**WHAT TO DO**:
I would like every record below transcribed exactly as it is.

**RECORDS FOR THE EXERCISE**:
(** C10, as the code has it. The quick search on a plain text message: a
    message of at most two characters makes no provider call, no reply and
    no change to the history; otherwise the history changes only when the
    details of the top candidate were fetched and not empty, and then by
    exactly one entry with [result_count] 1 and one row written for it,
    the only row the entry owns when every row stored before had its
    entry; when these details could not be fetched, nothing is written and
    the user is told so. *)
Theorem quick_search_single_snapshot :
  forall (from : TgUser) (query : pystr) (s : Sys E),
    (Z.of_nat (List.length query) <= 2 ->
     calls (snd (handle_message from query s)) = calls s /\
     same_history s (snd (handle_message from query s)) /\
     outbox (snd (handle_message from query s)) = outbox s)
    /\
    (same_history s (snd (handle_message from query s)) \/
     exists page movie id,
       getitem (answer_of (fst (requests_get (title_request query 1) (world s))))
         (py "results") = inr page /\
       getfirst page = inr movie /\
       getitem movie (py "id") = inr id /\
       truthy (answer_of (fst (requests_get (details_request id)
                 (snd (requests_get (title_request query 1) (world s)))))) = true /\
       calls (snd (handle_message from query s)) =
         calls s ++ [title_request query 1; details_request id] /\
       one_snapshot s (snd (handle_message from query s))
         (answer_of (fst (requests_get (details_request id)
            (snd (requests_get (title_request query 1) (world s)))))))
    /\
    (forall page movie id,
       2 < Z.of_nat (List.length query) ->
       getitem (answer_of (fst (requests_get (title_request query 1) (world s))))
         (py "results") = inr page ->
       truthy page = true ->
       getfirst page = inr movie ->
       getitem movie (py "id") = inr id ->
       let details :=
         answer_of (fst (requests_get (details_request id)
            (snd (requests_get (title_request query 1) (world s))))) in
       (truthy details = false ->
        same_history s (snd (handle_message from query s)) /\
        outbox (snd (handle_message from query s)) =
          outbox s ++ [reply_text (SearchingMovie query); reply_text MovieInfoFailed])
       /\
       (storable details ->
        (exists message, format_movie_message details = inr message) ->
        fst (handle_message from query s) = inr tt /\
        one_snapshot s (snd (handle_message from query s)) details)).
Proof.
  intros from query s. split; [| split].
  - intros Hshort.
    destruct (get_or_create_user_run from s) as (user & d & Hrun & Hs & Hm & _).
    unfold handle_message, bind. rewrite Hrun.
    destruct (Z.gtb_spec (Z.of_nat (List.length query)) 2) as [Hgt | _]; [lia |].
    cbn [ret snd calls outbox]. repeat split; assumption.
  - destruct (Z.of_nat (List.length query) >? 2) eqn:Hlong.
    + destruct (handle_message_run from query s Hlong) as (user & d & Hs & Hm & Heq).
      cbv zeta in Heq.
      match type of Heq with _ = ?tail ?s1 =>
        destruct (quick_search_from_answer user query _ s1 s _
                    (conj Hs Hm) (eq_sym Heq))
          as [Hsame | (page & movie & id & Hpage & Hfirst & Hid & Ht & Hc & Hone)]
      end; [now left | right].
      exists page, movie, id. cbn [world calls] in Ht, Hc, Hone.
      rewrite <- app_assoc in Hc. repeat split; assumption.
    + left.
      destruct (get_or_create_user_run from s) as (user & d & Hrun & Hs & Hm & _).
      unfold handle_message, bind. rewrite Hrun, Hlong. split; assumption.
  - intros page movie id Hlen Hpage Htp Hfirst Hid details.
    assert (Hlong : (Z.of_nat (List.length query) >? 2) = true)
      by (apply Z.gtb_lt; lia).
    destruct (handle_message_run from query s Hlong) as (user & d & Hs & Hm & Heq).
    cbv zeta in Heq.
    destruct (getitem_get _ _ _ JNull Hpage) as [Hget Htr].
    unfold bind at 1 in Heq.
    rewrite (no_results_run _ page) in Heq by assumption.
    rewrite Htp in Heq. cbn [negb] in Heq.
    unfold bind at 1 in Heq. unfold lift at 1 in Heq. rewrite Hpage in Heq.
    unfold bind at 1 in Heq. unfold lift at 1 in Heq. rewrite Hfirst in Heq.
    unfold bind at 1 in Heq. unfold lift at 1 in Heq. rewrite Hid in Heq.
    unfold bind at 1 in Heq. unfold get_movie_details in Heq.
    rewrite fetch_json_run in Heq. cbn [world db outbox calls] in Heq.
    fold details in Heq. split.
    + intros Hfail. rewrite Hfail in Heq. rewrite Heq.
      cbn [send snd db outbox]. split; [split; assumption |].
      now rewrite <- app_assoc.
    + intros Hst [message Hmsg].
      rewrite (storable_truthy _ Hst) in Heq.
      unfold bind at 1 in Heq. unfold lift at 1 in Heq. rewrite Hmsg in Heq.
      destruct (storable_get details (py "poster_path") JNull Hst) as [poster Hposter].
      unfold bind at 1 in Heq. unfold lift at 1 in Heq. rewrite Hposter in Heq.
      unfold bind at 1 in Heq.
      match type of Heq with context [save_search_history _ _ _ _ ?s3] =>
        destruct (persist_collected user (py "title") query [details] s3
                    (Forall_cons _ Hst (Forall_nil _)))
          as (s4 & entry & rows & Hrun & Hs4 & Hcount & Hm4 & Hlen4 & Hrows & _);
        pose proof (save_search_history_run user (py "title") query [details] s3)
          as Hexact
      end.
      cbn zeta in Hexact. rewrite Hrun in Hexact. cbn [fst snd db] in Hexact.
      destruct Hexact as (_ & _ & _ & rows' & Hdb4 & _).
      rewrite Hrun in Heq. rewrite Heq.
      assert (Hone : forall r : reply,
                 fst (send r s4) = inr tt /\ one_snapshot s (snd (send r s4)) details).
      { intros r. split; [reflexivity |]. unfold one_snapshot. cbn [send snd db].
        cbn [db] in Hs4, Hm4.
        inversion Hrows as [|row ? rest ? Hrow Hrest]; subst.
        inversion Hrest; subst.
        rewrite Hs, Hm in *.
        assert (Hkey : search_id entry = next_id (map search_id (searches (db s)))).
        { rewrite Hdb4 in Hs4. cbn [searches] in Hs4.
          apply app_inj_tail in Hs4 as [_ <-]. reflexivity. }
        assert (Hmine : owned_by entry row = true).
        { unfold owned_by. apply movie_row_keys in Hrow as [_ ->]. apply Z.eqb_refl. }
        assert (Hall : movies_of entry (db s4) = movies_of entry (db s) ++ [row]).
        { apply movies_of_appended; [exact Hm4 | now constructor]. }
        exists entry, row.
        split; [exact Hs4 |]. split; [exact Hcount |]. split; [exact Hm4 |].
        split; [exact Hrow |]. split; [exact Hmine |]. split; [exact Hall |].
        intros Hrefs. rewrite Hall.
        now rewrite (next_entry_owns_nothing entry (db s) Hrefs Hkey). }
      destruct (truthy poster); apply Hone.
Qed.

End Orchestrator.

(** ** Further properties *)

Section Users.

Context {E : Env}.

Lemma find_user_none (tid : Z) (d : DB) :
  find_user tid d = None -> ~ In tid (map telegram_id (users d)).
Proof.
  unfold find_user. intros Hnone Hin.
  apply in_map_iff in Hin as (u & Hu & Hin).
  apply (find_none _ _ Hnone) in Hin. apply Z.eqb_neq in Hin. congruence.
Qed.

Lemma find_user_some (tid : Z) (d : DB) (user : User) :
  find_user tid d = Some user -> In user (users d) /\ telegram_id user = tid.
Proof.
  unfold find_user. intros H. apply find_some in H as [Hin Heq].
  split; [exact Hin | now apply Z.eqb_eq].
Qed.

Lemma NoDup_snoc {A : Type} (l : list A) (x : A) :
  NoDup l -> ~ In x l -> NoDup (l ++ [x]).
Proof.
  intros Hl Hx. apply NoDup_app; [exact Hl | repeat constructor; intros [] |].
  intros a Ha [<- | []]. contradiction.
Qed.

**SOLUTION FOR THIS TASK**:
(** C10, as the code has it. The quick search on a plain text message: a
    message of at most two characters makes no provider call, no reply and
    no change to the history; otherwise the history changes only when the
    details of the top candidate were fetched and not empty, and then by
    exactly one entry with [result_count] 1 and one row written for it,
    the only row the entry owns when every row stored before had its
    entry; when these details could not be fetched, nothing is written and
    the user is told so. *)
Theorem quick_search_single_snapshot :
  forall (from : TgUser) (query : pystr) (s : Sys E),
    (Z.of_nat (List.length query) <= 2 ->
     calls (snd (handle_message from query s)) = calls s /\
     same_history s (snd (handle_message from query s)) /\
     outbox (snd (handle_message from query s)) = outbox s)
    /\
    (same_history s (snd (handle_message from query s)) \/
     exists page movie id,
       getitem (answer_of (fst (requests_get (title_request query 1) (world s))))
         (py "results") = inr page /\
       getfirst page = inr movie /\
       getitem movie (py "id") = inr id /\
       truthy (answer_of (fst (requests_get (details_request id)
                 (snd (requests_get (title_request query 1) (world s)))))) = true /\
       calls (snd (handle_message from query s)) =
         calls s ++ [title_request query 1; details_request id] /\
       one_snapshot s (snd (handle_message from query s))
         (answer_of (fst (requests_get (details_request id)
            (snd (requests_get (title_request query 1) (world s)))))))
    /\
    (forall page movie id,
       2 < Z.of_nat (List.length query) ->
       getitem (answer_of (fst (requests_get (title_request query 1) (world s))))
         (py "results") = inr page ->
       truthy page = true ->
       getfirst page = inr movie ->
       getitem movie (py "id") = inr id ->
       let details :=
         answer_of (fst (requests_get (details_request id)
            (snd (requests_get (title_request query 1) (world s))))) in
       (truthy details = false ->
        same_history s (snd (handle_message from query s)) /\
        outbox (snd (handle_message from query s)) =
          outbox s ++ [reply_text (SearchingMovie query); reply_text MovieInfoFailed])
       /\
       (storable details ->
        (exists message, format_movie_message details = inr message) ->
        fst (handle_message from query s) = inr tt /\
        one_snapshot s (snd (handle_message from query s)) details)).
Proof.
  intros from query s. split; [| split].
  - intros Hshort.
    destruct (get_or_create_user_run from s) as (user & d & Hrun & Hs & Hm & _).
    unfold handle_message, bind. rewrite Hrun.
    destruct (Z.gtb_spec (Z.of_nat (List.length query)) 2) as [Hgt | _]; [lia |].
    cbn [ret snd calls outbox]. repeat split; assumption.
  - destruct (Z.of_nat (List.length query) >? 2) eqn:Hlong.
    + destruct (handle_message_run from query s Hlong) as (user & d & Hs & Hm & Heq).
      cbv zeta in Heq.
      match type of Heq with _ = ?tail ?s1 =>
        destruct (quick_search_from_answer user query _ s1 s _
                    (conj Hs Hm) (eq_sym Heq))
          as [Hsame | (page & movie & id & Hpage & Hfirst & Hid & Ht & Hc & Hone)]
      end; [now left | right].
      exists page, movie, id. cbn [world calls] in Ht, Hc, Hone.
      rewrite <- app_assoc in Hc. repeat split; assumption.
    + left.
      destruct (get_or_create_user_run from s) as (user & d & Hrun & Hs & Hm & _).
      unfold handle_message, bind. rewrite Hrun, Hlong. split; assumption.
  - intros page movie id Hlen Hpage Htp Hfirst Hid details.
    assert (Hlong : (Z.of_nat (List.length query) >? 2) = true)
      by (apply Z.gtb_lt; lia).
    destruct (handle_message_run from query s Hlong) as (user & d & Hs & Hm & Heq).
    cbv zeta in Heq.
    destruct (getitem_get _ _ _ JNull Hpage) as [Hget Htr].
    unfold bind at 1 in Heq.
    rewrite (no_results_run _ page) in Heq by assumption.
    rewrite Htp in Heq. cbn [negb] in Heq.
    unfold bind at 1 in Heq. unfold lift at 1 in Heq. rewrite Hpage in Heq.
    unfold bind at 1 in Heq. unfold lift at 1 in Heq. rewrite Hfirst in Heq.
    unfold bind at 1 in Heq. unfold lift at 1 in Heq. rewrite Hid in Heq.
    unfold bind at 1 in Heq. unfold get_movie_details in Heq.
    rewrite fetch_json_run in Heq. cbn [world db outbox calls] in Heq.
    fold details in Heq. split.
    + intros Hfail. rewrite Hfail in Heq. rewrite Heq.
      cbn [send snd db outbox]. split; [split; assumption |].
      now rewrite <- app_assoc.
    + intros Hst [message Hmsg].
      rewrite (storable_truthy _ Hst) in Heq.
      unfold bind at 1 in Heq. unfold lift at 1 in Heq. rewrite Hmsg in Heq.
      destruct (storable_get details (py "poster_path") JNull Hst) as [poster Hposter].
      unfold bind at 1 in Heq. unfold lift at 1 in Heq. rewrite Hposter in Heq.
      unfold bind at 1 in Heq.
      match type of Heq with context [save_search_history _ _ _ _ ?s3] =>
        destruct (persist_collected user (py "title") query [details] s3
                    (Forall_cons _ Hst (Forall_nil _)))
          as (s4 & entry & rows & Hrun & Hs4 & Hcount & Hm4 & Hlen4 & Hrows & _);
        pose proof (save_search_history_run user (py "title") query [details] s3)
          as Hexact
      end.
      cbn zeta in Hexact. rewrite Hrun in Hexact. cbn [fst snd db] in Hexact.
      destruct Hexact as (_ & _ & _ & rows' & Hdb4 & _).
      rewrite Hrun in Heq. rewrite Heq.
      assert (Hone : forall r : reply,
                 fst (send r s4) = inr tt /\ one_snapshot s (snd (send r s4)) details).
      { intros r. split; [reflexivity |]. unfold one_snapshot. cbn [send snd db].
        cbn [db] in Hs4, Hm4.
        inversion Hrows as [|row ? rest ? Hrow Hrest]; subst.
        inversion Hrest; subst.
        rewrite Hs, Hm in *.
        assert (Hkey : search_id entry = next_id (map search_id (searches (db s)))).
        { rewrite Hdb4 in Hs4. cbn [searches] in Hs4.
          apply app_inj_tail in Hs4 as [_ <-]. reflexivity. }
        assert (Hmine : owned_by entry row = true).
        { unfold owned_by. apply movie_row_keys in Hrow as [_ ->]. apply Z.eqb_refl. }
        assert (Hall : movies_of entry (db s4) = movies_of entry (db s) ++ [row]).
        { apply movies_of_appended; [exact Hm4 | now constructor]. }
        exists entry, row.
        split; [exact Hs4 |]. split; [exact Hcount |]. split; [exact Hm4 |].
        split; [exact Hrow |]. split; [exact Hmine |]. split; [exact Hall |].
        intros Hrefs. rewrite Hall.
        now rewrite (next_entry_owns_nothing entry (db s) Hrefs Hkey). }
      destruct (truthy poster); apply Hone.
Qed.

End Orchestrator.

(** ** Further properties *)

Section Users.

Context {E : Env}.

Lemma find_user_none (tid : Z) (d : DB) :
  find_user tid d = None -> ~ In tid (map telegram_id (users d)).
Proof.
  unfold find_user. intros Hnone Hin.
  apply in_map_iff in Hin as (u & Hu & Hin).
  apply (find_none _ _ Hnone) in Hin. apply Z.eqb_neq in Hin. congruence.
Qed.

Lemma find_user_some (tid : Z) (d : DB) (user : User) :
  find_user tid d = Some user -> In user (users d) /\ telegram_id user = tid.
Proof.
  unfold find_user. intros H. apply find_some in H as [Hin Heq].
  split; [exact Hin | now apply Z.eqb_eq].
Qed.

Lemma NoDup_snoc {A : Type} (l : list A) (x : A) :
  NoDup l -> ~ In x l -> NoDup (l ++ [x]).
Proof.
  intros Hl Hx. apply NoDup_app; [exact Hl | repeat constructor; intros [] |].
  intros a Ha [<- | []]. contradiction.
Qed.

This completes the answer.